18. For ionic compounds, ∆Hsolute = −∆Hlattice .
19. When excess solid is added to a solution, an equilibrium is set up between the dissolution and deposition processes. If an equilibrium is established, the solution is said to
be saturated.
20. If an equilibrium cannot be established, then the solution is unsaturated.
21. Supersaturated solutions hold more solute than is theoretically possible.
22. Generally, higher temperatures result in higher solubility of solids.
23. Henry’s Law states that if we push a gas hard enough (with external pressure), more
of it should dissolve in solution. Note however that higher temperatures generally
decrease gas solubility.
24. Since molarity varies with temperature, sometimes it’s necessary to express concentrations in temperature-independent units.

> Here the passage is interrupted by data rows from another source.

(* ===== verification/ReassemblyDelivery.v ===== *)
(** * Deliveries of a reassembly context

    A history is a list of fragments consistent with the media, in any order,
    with repetitions and overlaps.  The lemmas relate the calls made to
    [ready_fn] with the media and with the fragments received. *)

From S2P Require Import Prelude Picosplay Media Reassembly ReassemblyProofs.

(** ** Running a history *)

Section run.
Context `{SL : SplayLaws (Z * Z) quicrq_object_node_compare}.
Context {Al : Allocator} {A : Type}.
Context (ready_fn : quicrq_reassembly_context_t -> A -> ready_event -> A * Z).

(** [ready_fn] with a record of its calls. *)
Definition logging ctx (app : A * list ready_event) (e : ready_event)
  : (A * list ready_event) * Z :=
  let '(a, ret) := ready_fn ctx app.1 e in ((a, app.2 ++ [e]), ret).

Definition input_f ctx (f : fragment) (app : A * list ready_event) :=
  quicrq_reassembly_input logging ctx (f_time f) (f_data f) (f_group f) (f_object f)
    (f_offset f) (f_delay f) (f_flags f) (f_nb_previous f) (f_object_length f)
    (f_data_length f) app.

(** Submit fragments one after the other, ignoring return codes. *)
Fixpoint run ctx (fs : list fragment) (app : A * list ready_event)
  : option (quicrq_reassembly_context_t * (A * list ready_event)) :=
  match fs with
  | [] => Some (ctx, app)
  | f :: fs' =>
      match input_f ctx f app with
      | Some (ctx, app, _) => run ctx fs' app
      | None => None
      end
  end.

(** The keys of the deliveries made in order: not the peeks. *)
Definition in_order (log : list ready_event) : list (Z * Z) :=
  map (fun e => (re_group_id e, re_object_id e))
    (List.filter (fun e => negb (bool_decide (re_mode e = quicrq_reassembly_object_peek))) log).

Lemma in_order_app l1 l2 : in_order (l1 ++ l2) = in_order l1 ++ in_order l2.
Proof. unfold in_order. by rewrite List.filter_app, List.map_app. Qed.
End run.

(** ** Invariants *)

(** [base] is what was delivered in order before the last start point, and
    [start] that start point. *)
Section invariants.
Context `{SL : SplayLaws (Z * Z) quicrq_object_node_compare}.
Context (m : media) (base : list (Z * Z)) (start : Z * Z).

(** What is known of an object before the current fragment is processed. *)
Record object_pre (k : Z * Z) (ob : quicrq_reassembly_object_t) : Prop := {
  op_key : (ro_group_id ob, ro_object_id ob) = k;
  op_ids : is_id k.1 /\ is_id k.2 /\ k.2 < count m k.1;
  op_packets : packets_ok (content m k) (ro_packets ob);
  op_received : ro_data_received ob = total (ro_packets ob);
  op_length : ro_object_length ob = blen (content m k);
  op_last : covered (ro_packets ob) (blen (content m k) - 1) -> ro_is_last_received ob = true;
  op_nb : 0 < k.1 -> k.2 = 0 -> covered (ro_packets ob) 0 ->
    ro_nb_objects_previous_group ob = count m (k.1 - 1);
  op_reass : ro_reassembled ob = None \/
    (ro_reassembled ob = Some (content m k) /\ complete (content m k) ob);
}.

(** An object that has processed at least one fragment. *)
Record object_inv (k : Z * Z) (ob : quicrq_reassembly_object_t) : Prop := {
  oi_pre : object_pre k ob;
  oi_empty : blen (content m k) = 0 -> ro_is_last_received ob = true /\
    (0 < k.1 -> k.2 = 0 -> ro_nb_objects_previous_group ob = count m (k.1 - 1));
}.

Definition next_key ctx : Z * Z := (rc_next_group_id ctx, rc_next_object_id ctx).

(** The end of a group is the beginning of the next one. *)
Definition normal (k : Z * Z) : Z * Z := if k.2 <? count m k.1 then k else (k.1 + 1, 0).

(** Structure of the store: [hole] is the object being updated, if any. *)
Record store_inv (hole : option (Z * Z)) ctx : Prop := {
  si_wf : splay_wf key_ok (rc_object_tree ctx);
  si_dom : forall k, k ∈ splay_nodes (rc_object_tree ctx) <-> is_Some (rc_objects ctx !! k);
  si_key : forall k, is_Some (rc_objects ctx !! k) -> is_id k.1 /\ is_id k.2;
  si_objects : forall k ob, rc_objects ctx !! k = Some ob -> Some k <> hole -> object_inv k ob;
  si_next : 0 <= rc_next_group_id ctx <= two62 /\
            0 <= rc_next_object_id ctx <= count m (rc_next_group_id ctx);
}.

(** A call of the callback carries the object it names. *)
Definition event_ok (e : ready_event) : Prop :=
  re_data e = content m (re_group_id e, re_object_id e) /\
  re_data_length e = blen (content m (re_group_id e, re_object_id e)).

(** What has been delivered, and where the context stands. *)
Record log_inv (fs : list fragment) ctx (log : list ready_event) : Prop := {
  li_events : Forall event_ok log;
  li_order : exists n, in_order log = base ++ map (media_from m start) (seq 0 n) /\
    normal (next_key ctx) = media_from m start n;
  li_received : Forall (fun e => fully_received m fs (re_group_id e, re_object_id e)) log;
}.

(** Received bytes come from the history, and the bytes of the objects that
    are still to be delivered are kept. *)
Record source_inv (fs : list fragment) ctx : Prop := {
  so_from : forall k ob, rc_objects ctx !! k = Some ob ->
    Exists (fun f => f_key f = k) fs /\
    forall i, covered (ro_packets ob) i -> byte_received fs k i;
  so_kept : forall f, f ∈ fs -> key_le (next_key ctx) (f_key f) ->
    exists ob, rc_objects ctx !! f_key f = Some ob /\
      forall i, f_offset f <= i < f_offset f + f_data_length f -> covered (ro_packets ob) i;
}.

(** Complete objects are reassembled; the ones that are next are not there. *)
Definition reassembled_inv (hole : option (Z * Z)) ctx : Prop :=
  forall k ob, rc_objects ctx !! k = Some ob -> Some k <> hole ->
    complete (content m k) ob -> is_Some (ro_reassembled ob).
Definition waiting ctx : Prop :=
  (forall ob, rc_objects ctx !! next_key ctx = Some ob -> ~ complete (content m (next_key ctx)) ob) /\
  (rc_next_object_id ctx = count m (rc_next_group_id ctx) ->
   forall ob, rc_objects ctx !! (rc_next_group_id ctx + 1, 0) = Some ob ->
     ~ complete (content m (rc_next_group_id ctx + 1, 0)) ob).

Lemma find_lookup hole ctx g o :
  store_inv hole ctx -> is_key g -> is_key o ->
  quicrq_object_find ctx g o = rc_objects ctx !! (g, o).
Proof.
  intros [Hwf Hdom _ _ _] Hg Ho. unfold quicrq_object_find.
  assert (key_ok (g, o)) as Hk by done.
  destruct (splay_find (rc_object_tree ctx) (g, o)) as [k |] eqn:E.
  - apply (splay_find_elem key_ok) in E as [Hin Hc]; [| done | done].
    apply quicrq_object_node_compare_eq in Hc as ->; [done | done |].
    destruct Hwf as [Hok _]. by eapply Forall_forall in Hin.
  - destruct (rc_objects ctx !! (g, o)) as [ob |] eqn:El; [| done]. exfalso.
    eapply (splay_find_None key_ok) in E; [| done | done |].
    + apply E. apply (cmp_refl (ok := key_ok)). done.
    + apply Hdom. by eexists.
Qed.

Lemma next_in_range hole ctx : store_inv hole ctx ->
  is_key (rc_next_group_id ctx) /\ is_key (rc_next_object_id ctx) /\
  rc_next_group_id ctx +64 1 = rc_next_group_id ctx + 1 /\
  rc_next_object_id ctx +64 1 = rc_next_object_id ctx + 1 /\
  is_key (rc_next_group_id ctx + 1).
Proof.
  intros [_ _ _ _ [H1 H2]]. pose proof (count_range m (rc_next_group_id ctx)).
  unfold is_key. rewrite !u64_small by u64_lia. split_and!; u64_lia.
Qed.

Record inv (fs : list fragment) ctx (log : list ready_event) : Prop := {
  inv_store : store_inv None ctx;
  inv_source : source_inv fs ctx;
  inv_log : log_inv fs ctx log;
}.

(** ** Facts on objects of the store *)

Lemma object_next_lt ctx k ob : store_inv None ctx ->
  rc_objects ctx !! k = Some ob -> object_inv k ob /\ k.2 < count m k.1 /\
  (ro_group_id ob, ro_object_id ob) = k.
Proof.
  intros Hs Hk. destruct (si_objects None ctx Hs k ob Hk) as [Hpre He]; [done |].
  split; [done |]. destruct Hpre as [Hkey (_ & _ & ?) _ _ _ _ _ _]. done.
Qed.

Lemma object_nb k ob : object_inv k ob -> complete (content m k) ob -> 0 < k.1 -> k.2 = 0 ->
  ro_nb_objects_previous_group ob = count m (k.1 - 1).
Proof.
  intros [Hpre He] Hc Hg Hk. pose proof (blen_nonneg (content m k)).
  destruct (Z.eq_dec (blen (content m k)) 0) as [E |].
  - by apply (He E).
  - apply (op_nb _ _ Hpre Hg Hk), Hc. lia.
Qed.

Lemma object_last k ob : object_inv k ob -> complete (content m k) ob ->
  ro_is_last_received ob = true.
Proof.
  intros [Hpre He] Hc. pose proof (blen_nonneg (content m k)).
  destruct (Z.eq_dec (blen (content m k)) 0) as [E |].
  - by apply (He E).
  - apply (op_last _ _ Hpre), Hc. lia.
Qed.

Lemma object_data k ob : object_inv k ob -> is_Some (ro_reassembled ob) ->
  ro_reassembled ob = Some (content m k) /\ complete (content m k) ob.
Proof. intros [Hpre _] [r Hr]. destruct (op_reass _ _ Hpre) as [E | ?]; [congruence | done]. Qed.

Lemma byte_received_mono fs f k i : byte_received fs k i -> byte_received (fs ++ [f]) k i.
Proof. intros H. apply Exists_app. by left. Qed.
Lemma fully_received_mono fs f k : fully_received m fs k -> fully_received m (fs ++ [f]) k.
Proof.
  intros [H1 H2]. split; [apply Exists_app; by left |].
  intros i Hi. by apply byte_received_mono, H2.
Qed.

Lemma complete_received fs ctx k ob : source_inv fs ctx -> rc_objects ctx !! k = Some ob ->
  complete (content m k) ob -> fully_received m fs k.
Proof.
  intros [Hf _] Hk Hc. destruct (Hf k ob Hk) as [He Hi]. split; [done |].
  intros i Hr. by apply Hi, Hc.
Qed.

(** A fully received object that is not yet passed is complete in the store. *)
Lemma received_complete fs ctx k : source_inv fs ctx -> fully_received m fs k ->
  key_le (next_key ctx) k -> exists ob, rc_objects ctx !! k = Some ob /\ complete (content m k) ob.
Proof.
  intros [_ Hkept] [He Hall] Hle. apply Exists_exists in He as (f & Hf & Hk).
  destruct (Hkept f Hf) as (ob & Hob & _); [by rewrite Hk |]. rewrite Hk in Hob.
  exists ob. split; [done |]. intros i Hi. specialize (Hall i Hi).
  apply Exists_exists in Hall as (f' & Hf' & Hk' & Hr).
  destruct (Hkept f' Hf') as (ob' & Hob' & Hc); [by rewrite Hk' |].
  rewrite Hk', Hob in Hob'. injection Hob' as <-. by apply Hc.
Qed.

(** ** The two moves of the delivery pointer *)

Lemma normal_next k : normal (k.1, k.2 + 1) = media_next m k.
Proof. done. Qed.

(** The next group has started and the current one is exhausted. *)
Lemma jump_inv fs ctx log :
  inv fs ctx log -> rc_next_object_id ctx = count m (rc_next_group_id ctx) ->
  rc_next_group_id ctx + 1 <= two62 ->
  inv fs (rc_set_next ctx (rc_next_group_id ctx +64 1) 0) log.
Proof.
  intros [Hs [Hfrom Hkept] [He (n & Ho & Hn) Hr]] Hnext Hlt.
  destruct (next_in_range None ctx Hs) as (_ & _ & -> & _ & _).
  destruct Hs as [Hwf Hdom Hkey Hobj [Hg Hob]].
  pose proof (count_range m (rc_next_group_id ctx + 1)). split.
  - split; cbn; try done. lia.
  - split; cbn; [done |]. intros f Hf Hle. apply Hkept; [done |].
    unfold key_le, next_key in *. cbn in *. lia.
  - split; try done. exists n. split; [done |]. rewrite <- Hn. unfold normal, next_key. cbn.
    destruct (Z.ltb_spec (rc_next_object_id ctx) (count m (rc_next_group_id ctx))); [lia |].
    destruct (Z.ltb_spec 0 (count m (rc_next_group_id ctx + 1))); [done | lia].
Qed.

Lemma delete_store ctx ob : store_inv None ctx ->
  rc_objects ctx !! (ro_group_id ob, ro_object_id ob) = Some ob ->
  let ctx' := quicrq_reassembly_object_delete ctx ob in
  splay_wf key_ok (rc_object_tree ctx') /\
  (forall k, k ∈ splay_nodes (rc_object_tree ctx') <-> is_Some (rc_objects ctx' !! k)) /\
  (length (splay_nodes (rc_object_tree ctx')) < length (splay_nodes (rc_object_tree ctx)))%nat.
Proof.
  intros [Hwf Hdom _ _ _] Hk. cbn.
  assert ((ro_group_id ob, ro_object_id ob) ∈ splay_nodes (rc_object_tree ctx)) as Hin
    by (apply Hdom; by eexists).
  split_and!.
  - by apply (splay_wf_delete key_ok).
  - intros k. rewrite (elem_of_splay_delete key_ok) by done. rewrite Hdom.
    rewrite lookup_delete_is_Some. split; intros [? ?]; split; auto using not_eq_sym.
  - rewrite (splay_delete_length (rc_object_tree ctx) (ro_group_id ob, ro_object_id ob)); [lia | | done].
    by apply (splay_wf_nodup key_ok).
Qed.

(** The object at the delivery pointer is delivered and removed. *)
Lemma deliver_inv fs ctx log ob e :
  inv fs ctx log -> rc_objects ctx !! next_key ctx = Some ob ->
  complete (content m (next_key ctx)) ob ->
  (re_group_id e, re_object_id e) = next_key ctx ->
  re_mode e <> quicrq_reassembly_object_peek -> event_ok e ->
  let ctx' := quicrq_reassembly_object_delete ctx ob in
  inv fs (rc_set_next ctx' (rc_next_group_id ctx') (rc_next_object_id ctx' +64 1)) (log ++ [e]).
Proof.
  intros [Hs Hsrc [He (n & Ho & Hn) Hr]] Hob Hc Hek Hmode Hev. cbn.
  destruct (object_next_lt ctx _ ob Hs Hob) as (_ & Hlt & Hkob).
  assert (rc_objects ctx !! (ro_group_id ob, ro_object_id ob) = Some ob) as Hk by by rewrite Hkob.
  destruct (delete_store ctx ob Hs Hk) as (Dwf & Ddom & _).
  destruct (next_in_range None ctx Hs) as (_ & _ & _ & -> & _).
  pose proof (complete_received fs ctx _ ob Hsrc Hob Hc) as Hfull.
  destruct Hs as [Hwf Hdom Hkey Hobj [Hg Hobj']]. destruct Hsrc as [Hfrom Hkept].
  unfold next_key in Hlt. cbn in Hlt. cbn in Dwf, Ddom. split.
  - split; cbn; try done.
    + intros k [x Hx]. apply Hkey. apply lookup_delete_Some in Hx as [_ Hx]. by eexists.
    + intros k x [_ Hx]%lookup_delete_Some. by apply Hobj.
    + lia.
  - split; cbn.
    + intros k x [_ Hx]%lookup_delete_Some. by apply Hfrom.
    + intros f Hf Hle. destruct (Hkept f Hf) as (x & Hx & Hcov).
      { unfold key_le, next_key in *. cbn in *. lia. }
      exists x. split; [| done]. rewrite lookup_delete_ne; [done |].
      rewrite Hkob. intros E. rewrite <- E in Hle. unfold key_le, next_key in Hle. cbn in Hle. lia.
  - assert (in_order (log ++ [e]) = in_order log ++ [next_key ctx]) as Eo.
    { rewrite in_order_app. unfold in_order at 2. cbn.
      rewrite bool_decide_false by done. cbn. by rewrite Hek. }
    assert (normal (next_key ctx) = next_key ctx) as En.
    { unfold normal, next_key. cbn.
      by destruct (Z.ltb_spec (rc_next_object_id ctx) (count m (rc_next_group_id ctx))); [| lia]. }
    rewrite En in Hn. split.
    + apply Forall_app. split; [done | by constructor].
    + exists (S n). rewrite seq_S, map_app, media_from_S, <- Hn. cbn. split.
      * by rewrite Eo, Ho, (assoc_L (++)), Hn.
      * apply (normal_next (next_key ctx)).
    + apply Forall_app. split; [done |]. constructor; [by rewrite Hek | done].
Qed.
End invariants.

25. mass percent: ratio of mass of component to mass of solution times 100%.
26. molality (m): moles of solute per 1 kg solvent.
27. mole fraction (X): ratio of moles of component to total moles of solution.
28. ppm and ppb are parts by mass concentrations.
29. Raoult’s Law expresses how the vapor pressure of a solvent is affected when a nonvolatile solute is added.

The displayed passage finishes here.